2.2 INSTITUIÇÃO DE ADICIONAIS DE INSALUBRIDADE E PERICULOSIDADE E SEUS REFLEXOS
A instituição de adicionais de insalubridade[3] de 10% (dez por cento), 20% (vinte por cento) ou 40% (quarenta por cento) sobre o salário mínimo, conforme o grau de insalubridade seja considerado, respectivamente, mínimo, médio ou máximo, constituiu-se numa das primeiras medidas adotadas em benefício dos trabalhadores que exerciam suas funções expostos a agentes nocivos ou em ambientes insalubres
A Consolidação das Leis do Trabalho – CLT[4], instituída pouco tempo depois, em 1º de maio de 1943, recepcionou o adicional de insalubridade antes mencionado e instituiu o adicional de periculosidade, que consiste num adicional equivalente a 30% (trinta por cento) do salário do trabalhador.
Ainda assim, não há como deixar de reconhecer que o Governo, ao criar os adicionais de insalubridade, institucionalizou a comercialização da saúde do trabalhador, pois deixou claro que não é permitido expor o trabalhador a agentes nocivos à sua saúde ou integridade física, mas pode fazê-lo desde que o compense financeiramente.
O que se depreende dessa providência é que ela foi excepcionalmente vantajosa para a empresa e altamente prejudicial aos interesses maiores do trabalhador e da sociedade brasileira, pois proporcionou:
a) ao empregador, mediante o simples pagamento dos adicionais, a liberação de sua responsabilidade pelas conseqüências decorrentes do oferecimento aos empregados de um ambiente inseguro e insalubre, e nem tiveram que comprometer-se a investir em prevenção e melhoria do ambiente de trabalho;
b) ao trabalhador a possibilidade de receber o adicional, como complemento de remuneração, em compensação à necessidade dele trabalhar em ambiente inadequado; e
c) ao governo a possibilidade de posar de magnânimo. Beneficiou o trabalhador em função perigosa ou ambiente insalubre com a concessão do adicional remuneratório, ao mesmo tempo que dava às empresas, argumentos para furtarem-se de suas responsabilidades pelas conseqüências dos eventos decorrentes das condições ambientais inadequadas e da necessidade de investimentos em prevenção de acidentes e melhoria das condições ambientais.

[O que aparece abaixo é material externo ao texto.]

(* ===== verification/Governance.v ===== *)
(** * Dependency governance

    flow/governance/dependency.py: registration of a task with several parents,
    votes to cancel it, and the notifications that make it ready.  The governor
    never schedules anything; it is a client of the store (with the dependency
    primitives), of the lifecycle, and of two optional observers. *)
From Stdlib Require Import ZArith Lia.
From stdpp Require Import prelude gmap list strings pretty.
From S2P Require Import Prelude Redis TaskDb Effects TaskStorage Lifecycle RefStore.
Local Open Scope list_scope.

(** ** Calls *)

Record audit_event := { event_id : string; ev_task : string; event_type : string; ev_payload : row }.
Record dependency_edge := { child_id : string; parent_id : string; is_primary : bool }.

Inductive gov_op :=
  | GStore (o : store_op)
  | ListReadyDepTasks (status : string)
  | AuditAppend (ev : audit_event)
  | WriteDependency (e : dependency_edge)
  | ReadGraph (root : string).

Definition gov_ans (o : gov_op) : Type :=
  match o with
  | GStore o => store_ans o
  | ListReadyDepTasks _ => res exn (list string)
  | AuditAppend _ | WriteDependency _ => res exn unit
  | ReadGraph _ => res exn (list dependency_edge)
  end.

Notation govM := (M gov_ans).

Definition of_store {A} (p : M store_ans A) : govM A := lift GStore (λ _ x, x) p.
(** ** The governor *)

Definition DEFAULT_TERMINAL_WORDS : list string := ["succeeded"; "failed"; "cancelled"]%string.
Definition DEFAULT_READY_STATUS : string := "pending".
Definition _MAX_LINEAGE_DEPTH : nat := 32.
Definition MAX_EXEMPT_RESOURCES : nat := 10.

(** [lifecycle], [audit] and [dep_graph_store] may be absent. *)
Record DependencyGovernor := {
  _success_words : list string;
  _terminal_words : list string;
  _ready_status : string;
  _lifecycle : bool;
  _audit : bool;
  _dep_graph_store : bool
}.

(** [__init__] *)
Definition governor_init (success_words : list string) (terminal_words : option (list string)) (ready_status : string)
    (lifecycle audit graph : bool) : res exn DependencyGovernor :=
  if bool_decide (success_words = []) then Err ValueError
  else Ok {| _success_words := success_words; _terminal_words := default DEFAULT_TERMINAL_WORDS terminal_words;
             _ready_status := ready_status; _lifecycle := lifecycle; _audit := audit; _dep_graph_store := graph |}.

As empresas ganharam valioso instrumento de negociação com os seus empregados. Para assegurar o recebimento do plus salarial, os trabalhadores viam-se compelidos a não reclamarem melhorias das condições ambientais de trabalho. Os que não recebiam o adicional, em vez de aumento salarial, lutavam para serem por ele contemplados. Ninguém reivindicava melhoria no ambiente de trabalho pois isso poderia constituir-se em redução salarial. Assim foi que a medida acabou proporcionando um efeito colateral muito danoso ao trabalhador: – a profissionalização de maus dirigentes sindicais que transacionam com as empresas em relação aos riscos ambientais sem levarem em conta os reais interesses dos trabalhadores, visando obterem permanência indefinida no poder e conservarem o direito aos adicionais, já que eles próprios não sofrem prejuízos à integridade física.
É importante distinguir insalubridade de periculosidade, pois tratam-se de situações muito diferentes. A primeira diz respeito aos danos causados à saúde do trabalhador pela exposição cumulativa no tempo, onde a probabilidade da ocorrência é quase certa. O art. 189 da CLT[5] manda considerar como insalubres as atividades e operações que, por sua natureza, condições ou métodos de trabalho, exponham os empregados a agentes nocivos à saúde, acima dos limites de tolerância, fixados em razão da natureza e da intensidade do agente e do tempo de exposição. A segunda – periculosidade – a um evento incerto que nenhuma relação tem com o tempo de exposição. O evento temido tanto pode ocorrer no primeiro momento de exposição do trabalhador, como nunca ocorrer. Diferentemente da insalubridade, não tem nenhum efeito cumulativo. O risco é igual para todos independentemente do tempo de exposição. É o art. 193[6] da CLT que define o que deve ser considerado atividade ou operação perigosa. A Lei trabalhista proíbe, não obstante de forma tímida e indireta, o trabalho insalubre, ao estabelecer regra de transição até obter o resultado pretendido. Pior, não estabeleceu qualquer punição para quem deixa de cumprir a norma, apenas impôs que, quem a descumprir obriga-se a pagar um adicional ao trabalhador.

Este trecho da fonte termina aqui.